O ex-governador de Mato Grosso do Sul, Reinaldo Azambuja, decidiu deixar o comando do PSDB, partido pelo qual construiu sua carreira política, para se filiar ao PL, legenda do ex-presidente Jair Bolsonaro. O movimento mira diretamente as eleições de 2026, quando Azambuja pretende disputar uma vaga no Senado Federal.
A mudança tem peso simbólico e estratégico. O PSDB, que durante décadas foi uma das principais forças políticas de Mato Grosso do Sul, perde sua maior liderança recente. Azambuja governou o estado por dois mandatos consecutivos (2015–2022) e consolidou influência tanto na capital quanto no interior.
Ao migrar para o PL, Azambuja busca se alinhar à força eleitoral do bolsonarismo no estado, hoje o partido mais robusto em termos de militância e capilaridade. A decisão também deve impactar diretamente o cenário das próximas eleições, já que o PL trabalha para ampliar sua bancada no Congresso e garantir espaço nas disputas majoritárias.
Nos bastidores, a filiação de Azambuja ao PL é vista como uma jogada para manter protagonismo político e para se blindar de desgastes enfrentados pelo PSDB, que perdeu expressão nacional nos últimos anos.
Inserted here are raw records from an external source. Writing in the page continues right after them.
(* ===== verification/DeploymentTies.v ===== *)
(** * DeploymentTies: children created in the same second

    The survival of the oldest children ([DeploymentStore]) needs one child to be
    older than another.  Creation timestamps have a resolution of one second and a
    deployment creates its children in one loop, so they are usually equal: then
    two reconciliations, each right by itself, can lose every child.  The runs that
    witness the theorems about deployments are here as well. *)

From S2P Require Import Prelude Effects ApiTypes World KubeLib DeploymentController DeploymentTheorems DeploymentStore DeploymentConverges Samples.

Open Scope Z_scope.

(** ** Two reconciliations *)

Section ties.
Context `{ControllerUtil}.
Variable d : DockerDeployment.
Hypothesis Hlive : time_IsZero (om_DeletionTimestamp (dd_Meta d)) = true.
Hypothesis Hone : desired_replicas d = 1.

(** A listing of two children of one second, in this order, and its sorting, which
    may keep the order. *)
Definition list_calls (l : list DockerContainer) : list (obs event) :=
  [Obs (KListContainers (om_Namespace (dd_Meta d)) None) (Ok l);
   Obs (SortSlice DockerContainer created_before l) l].
Definition status_calls (l : list DockerContainer) : list (obs event) :=
  if dpst_AvailableReplicas (dd_Status d) =? available_count l then []
  else let d' := set_deployment_status
         (mkDockerDeploymentStatus (available_count l) (dpst_Conditions (dd_Status d))) d in
       [Obs (KStatusUpdate KDockerDeployment d') (Ok d')].

Definition tied (x y : DockerContainer) : Prop :=
  is_owned d x = true /\ is_owned d y = true /\ c_created x = c_created y.

Lemma list_tied {B} x y (f : list DockerContainer -> M event B) t o :
  tied x y -> runs (f [x; y]) t o ->
  runs (bind (listOwnedContainers d) f) (list_calls [x; y] ++ t) o.
Proof.
  intros (Hx & Hy & E) Hr. unfold listOwnedContainers.
  apply runs_assoc, runs_try_call_bind. eexists (Ok [x; y]), _. split; [reflexivity |]. split; [done |].
  cbv zeta. rewrite !filter_cons_True, filter_nil by done.
  apply runs_call_bind. exists [x; y], t. split_and!; [done | | exact Hr]. split; [done |].
  repeat constructor. unfold created_before, c_created in *. lia.
Qed.

(** One of two children of one second is too many: the last one listed goes. *)
Lemma reconcile_tied x y x' y' :
  tied x y -> tied x' y' ->
  runs (reconcile_deployment d)
    (list_calls [x; y] ++ Obs (KDelete KDockerContainer y) (Ok tt) ::
     list_calls [x'; y'] ++ status_calls [x'; y'])
    (Val (requeue_after deployRequeueInterval)).
Proof using All.
  intros Hxy Hxy'. unfold reconcile_deployment. rewrite Hlive. cbn [negb].
  apply list_tied; [done |]. unfold scale. rewrite Hone.
  change (int32 (- int32 (1 - int32 (Z.of_nat (length [x; y]))))) with 1.
  change (int32 (1 - int32 (Z.of_nat (length [x; y])))) with (-1). cbn [Z.ltb Z.compare].
  eexists _, _. split; [reflexivity |]. split; [done |].
  apply list_tied; [done |]. unfold status_calls. destruct (_ =? _); [by split |].
  eexists _, _. split; [reflexivity |]. by split.
Qed.

(** ** An API server that does what it answers *)

Lemma performs_list_calls st l t st' :
  l ≡ₚ (map_to_list st).*2 -> performs d st t st' -> performs d st (list_calls l ++ t) st'.
Proof.
  intros Hl Hp. eapply performs_cons; [by eapply performs_list |].
  eapply performs_cons; [| exact Hp]. apply performs_rest; [done |]. by left.
Qed.

Lemma performs_status_calls st l : performs d st (status_calls l) st.
Proof.
  unfold status_calls. destruct (_ =? _); [constructor |].
  eapply performs_cons; [apply performs_rest; [done | by left] | constructor].
Qed.

(** The store of two children, and its listings. *)
Definition pair (x y : DockerContainer) : store := <[ c_name x := x ]> (<[ c_name y := y ]> ∅).

Lemma pair_listing x y l : c_name x <> c_name y -> l ≡ₚ [x; y] -> l ≡ₚ (map_to_list (pair x y)).*2.
Proof.
  intros Hne ->. unfold pair. rewrite !map_to_list_insert, map_to_list_empty; [done | done |].
  by rewrite lookup_insert_ne, lookup_empty.
Qed.

Lemma pair_delete_second x y y' t st' :
  c_name x <> c_name y -> same_child d y y' -> ~ c_live y' -> performs d (pair x y') t st' ->
  performs d (pair x y) (Obs (KDelete KDockerContainer y) (Ok tt) :: t) st'.
Proof.
  intros Hne Hs Hd Hp. eapply performs_cons; [| exact Hp].
  replace (pair x y') with (<[ c_name y := y' ]> (pair x y)).
  - eapply performs_terminate; [done | done | | exact Hs | exact Hd].
    unfold pair. by rewrite lookup_insert_ne, lookup_insert_eq.
  - destruct Hs as (En & _). unfold pair. rewrite En. apply map_eq. intros n.
    destruct (decide (n = c_name y)) as [-> | Hy]; simplify_map_eq; [done |].
    by destruct (decide (n = c_name x)) as [-> | Hx]; simplify_map_eq.
Qed.

Lemma pair_delete_first x x' y t st' :
  c_name x <> c_name y -> same_child d x x' -> ~ c_live x' -> performs d (pair x' y) t st' ->
  performs d (pair x y) (Obs (KDelete KDockerContainer x) (Ok tt) :: t) st'.
Proof.
  intros Hne Hs Hd Hp. eapply performs_cons; [| exact Hp].
  replace (pair x' y) with (<[ c_name x := x' ]> (pair x y)).
  - eapply performs_terminate; [done | done | | exact Hs | exact Hd].
    unfold pair. by rewrite lookup_insert_eq.
  - destruct Hs as (En & _). unfold pair. rewrite En. by rewrite insert_insert_eq.
Qed.

(** A run that deletes one of two children of one second. *)
Lemma tied_run x y x' y' st st' :
  tied x y -> tied x' y' -> [x; y] ≡ₚ (map_to_list st).*2 -> [x'; y'] ≡ₚ (map_to_list st').*2 ->
  (forall t st2, performs d st' t st2 -> performs d st (Obs (KDelete KDockerContainer y) (Ok tt) :: t) st2) ->
  exists t r, runs (reconcile_deployment d) t (Val r) /\ performs d st t st'.
Proof using All.
  intros Hxy Hxy' Hst Hst' Hdel. eexists _, _. split; [exact (reconcile_tied x y x' y' Hxy Hxy') |].
  apply performs_list_calls; [exact Hst |]. apply Hdel, performs_list_calls; [exact Hst' |]. apply performs_status_calls.
Qed.

(** C38: twins are lost: take any deployment that wants one replica and has two live
    children created in the same second.  Behind an API server that does what it
    answers, and with finalizers that hold the children deleted, two successful
    reconciliations can leave no live child: the second still counts the
    terminating one, and as the order of the two is not fixed it may choose the
    other one. *)
Theorem ties_lose_every_child a b a' b' :
  is_owned d a = true -> is_owned d b = true -> c_live a -> c_live b -> c_name a <> c_name b ->
  c_created a = c_created b ->
  same_child d a a' -> ~ c_live a' -> same_child d b b' -> ~ c_live b' ->
  exists t1 r1 st1 t2 r2 st2,
    runs (reconcile_deployment d) t1 (Val r1) /\ performs d (pair a b) t1 st1 /\
    runs (reconcile_deployment d) t2 (Val r2) /\ performs d st1 t2 st2 /\
    live_names d (pair a b) = {[ c_name a; c_name b ]} /\
    live_names d st1 = {[ c_name a ]} /\ live_names d st2 = ∅.
Proof using All.
  intros Ha Hb Hla Hlb Hne Et Hsa Hda Hsb Hdb.
  pose proof Hsa as (Ena & Eta & Eoa). pose proof Hsb as (Enb & Etb & Eob).
  assert (c_name a <> c_name b') as Hne1 by congruence. assert (c_name a' <> c_name b') as Hne2 by congruence.
  destruct (tied_run a b a b' (pair a b) (pair a b')) as (t1 & r1 & Hr1 & Hp1).
  - by split_and!.
  - split_and!; congruence.
  - by apply pair_listing.
  - by apply pair_listing.
  - intros t st2. by apply pair_delete_second.
  - destruct (tied_run b' a b' a' (pair a b') (pair a' b')) as (t2 & r2 & Hr2 & Hp2).
    + split_and!; congruence.
    + split_and!; congruence.
    + apply pair_listing; [done | apply perm_swap].
    + apply pair_listing; [done | apply perm_swap].
    + intros t st2. by apply pair_delete_first.
    + exists t1, r1, (pair a b'), t2, r2, (pair a' b'). split_and!; try done.
      * apply set_eq. intros n. rewrite elem_of_live_names, elem_of_union, !elem_of_singleton. unfold pair.
        split; [| intros [-> | ->]; [exists a | exists b]; by simplify_map_eq].
        intros (c & Hc & _). rewrite !lookup_insert_Some, lookup_empty in Hc. naive_solver.
      * apply set_eq. intros n. rewrite elem_of_live_names, elem_of_singleton. unfold pair.
        split; [| intros ->; exists a; by simplify_map_eq].
        intros (c & Hc & _ & Hl). rewrite !lookup_insert_Some, lookup_empty in Hc. naive_solver.
      * apply set_eq. intros n. rewrite elem_of_live_names. unfold pair. split; [| set_solver].
        intros (c & Hc & _ & Hl). rewrite !lookup_insert_Some, lookup_empty in Hc. naive_solver.
Qed.
End ties.

(** ** Twins *)

(** A child whose deletion has been asked for, and is held by its finalizer. *)
Definition terminating (c : DockerContainer) : DockerContainer :=
  let m := dc_Meta c in
  mkDockerContainer
    (mkObjectMeta (om_Name m) (om_Namespace m) (om_UID m) (om_Labels m) (om_Annotations m)
       ["kdop.io.vn/finalizer"] (om_OwnerReferences m) (om_CreationTimestamp m) (Some 10))
    (dc_Spec c) (dc_Status c).

Definition twin_a : DockerContainer := sample_child "web-a" 5.
Definition twin_b : DockerContainer := sample_child "web-b" 5.
Definition one_replica : DockerDeployment := sample_deployment (Some 1).

Lemma ties_lose_every_child_witness :
  exists t1 r1 st1 t2 r2 st2,
    runs (reconcile_deployment one_replica) t1 (Val r1) /\ performs one_replica (pair twin_a twin_b) t1 st1 /\
    runs (reconcile_deployment one_replica) t2 (Val r2) /\ performs one_replica st1 t2 st2 /\
    live_names one_replica (pair twin_a twin_b) = {[ "web-a"; "web-b" ]} /\
    live_names one_replica st1 = {[ "web-a" ]} /\ live_names one_replica st2 = ∅.
Proof.
  by apply (ties_lose_every_child one_replica) with (a' := terminating twin_a) (b' := terminating twin_b).
Defined.

(** ** Runs of a deployment *)

(** An API server that answers the listings given, one after another, and to which
    deletions and status updates succeed. *)
Definition listing_env (listings : list (list DockerContainer)) (R : Set) (e : event R) (i : nat)
    : R * nat :=
  match e in event R return R * nat with
  | KListContainers _ _ => (Ok (nth i listings []), S i)
  | KDelete _ _ => (Ok tt, i)
  | KStatusUpdate k o => (Ok o, i)
  | e => (default_answer e, i)
  end.

Definition run_with (listings : list (list DockerContainer)) (i : nat) :=
  exec (listing_env listings) (reconcile_deployment one_replica) i.

(** The calls of such a run: the children it lists first, the one it deletes, the
    children it lists then, and the number of these it reports. *)
Definition scale_calls (before : list DockerContainer) (victim : DockerContainer)
    (after : list DockerContainer) : list (obs event) :=
  let d := set_deployment_status (mkDockerDeploymentStatus (Z.of_nat (length after)) []) one_replica in
  [Obs (KListContainers "default" None) (Ok before);
   Obs (SortSlice DockerContainer created_before before) before;
   Obs (KDelete KDockerContainer victim) (Ok tt);
   Obs (KListContainers "default" None) (Ok after);
   Obs (SortSlice DockerContainer created_before after) after;
   Obs (KStatusUpdate KDockerDeployment d) (Ok d)].

Ltac serve_tac :=
  lazymatch goal with
  | |- serves _ _ [] _ => apply serves_done
  | |- serves _ _ (Obs (KListContainers _ _) _ :: _) _ =>
      eapply serves_call; [eapply api_list; [reflexivity | vm_compute; solve_Permutation] |]
  | |- serves _ _ (Obs (KDelete _ ?c) _ :: _) _ =>
      eapply serves_call;
        [first [ eapply (api_terminate _ _ _ c c (terminating c)); [reflexivity | reflexivity | done]
               | eapply (api_delete _ _ _ c c); reflexivity ] |]
  | |- serves _ _ (_ :: _) _ => eapply serves_call; [by apply api_rest |]
  end.

(** ** One child older than the other *)

Definition old_child : DockerContainer := sample_child "web-a" 1.
Definition siblings : store := {[ "web-a" := old_child; "web-b" := twin_b ]}%stdpp.
Definition sibling_listings : list (list DockerContainer) :=
  [[old_child; twin_b]; [old_child; terminating twin_b]].

Lemma sibling_run_calls :
  (run_with sibling_listings 0).2 =
    scale_calls [old_child; twin_b] twin_b [old_child; terminating twin_b].
Proof. vm_compute. reflexivity. Qed.

Lemma sibling_run_ok :
  runs (reconcile_deployment one_replica) (run_with sibling_listings 0).2
    (Val (requeue_after deployRequeueInterval)).
Proof.
  replace (Val (requeue_after deployRequeueInterval)) with (run_with sibling_listings 0).1.1
    by (vm_compute; reflexivity).
  apply exec_runs_ok. answers_tac.
Qed.

Lemma oldest_children_survive_witness :
  exists st', serves one_replica siblings (run_with sibling_listings 0).2 st' /\
    protected one_replica 1 st' "web-a".
Proof.
  eexists. split.
  - rewrite sibling_run_calls. unfold scale_calls. repeat serve_tac.
  - apply (oldest_children_survive one_replica eq_refl ltac:(by vm_compute)
             [(run_with sibling_listings 0).2] siblings).
    + repeat constructor. eexists. apply sibling_run_ok.
    + cbn [concat]. rewrite app_nil_r, sibling_run_calls. unfold scale_calls. repeat serve_tac.
    + by apply map_Forall_insert_2; [| apply map_Forall_singleton].
    + by vm_compute.
    + exists old_child. split_and!; by vm_compute.
Defined.

Ltac perform_tac :=
  lazymatch goal with
  | |- performs _ _ [] _ => apply performs_done
  | |- performs _ _ (Obs (KListContainers _ _) _ :: _) _ =>
      eapply performs_cons; [eapply performs_list; [reflexivity | vm_compute; solve_Permutation] |]
  | |- performs _ _ (Obs (KDelete _ ?c) _ :: _) _ =>
      eapply performs_cons;
        [eapply (performs_terminate _ _ _ c c (terminating c)); [reflexivity | reflexivity | reflexivity | done | done] |]
  | |- performs _ _ (_ :: _) _ =>
      eapply performs_cons; [apply performs_rest; [reflexivity | left; by split] |]
  end.

Lemma deployment_converges_witness :
  exists st', performs one_replica siblings (run_with sibling_listings 0).2 st' /\
    size (live_names one_replica st') = 1%nat.
Proof.
  pose proof std_controller_util_laws as Hlaws. eexists. split.
  - rewrite sibling_run_calls. unfold scale_calls. repeat perform_tac.
  - destruct (deployment_converges one_replica eq_refl ltac:(by vm_compute)
      (run_with sibling_listings 0).2 (requeue_after deployRequeueInterval) siblings
      (<[ "web-b"%stdpp := terminating twin_b ]> siblings)) as [Hn _].
    + exact sibling_run_ok.
    + rewrite sibling_run_calls. unfold scale_calls. repeat perform_tac.
    + by apply map_Forall_insert_2; [| apply map_Forall_singleton].
    + by apply map_Forall_insert_2; [| apply map_Forall_singleton].
    + by vm_compute.
    + apply Nat2Z.inj. exact Hn.
Defined.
Ao mesmo tempo, a candidatura ao Senado colocará o ex-governador em rota de colisão com outras lideranças locais, incluindo nomes já ventilados pelo MDB e pelo próprio PL.
Com isso, a disputa por uma das vagas sul-mato-grossenses no Senado em 2026 tende a se tornar uma das mais acirradas da história recente do estado.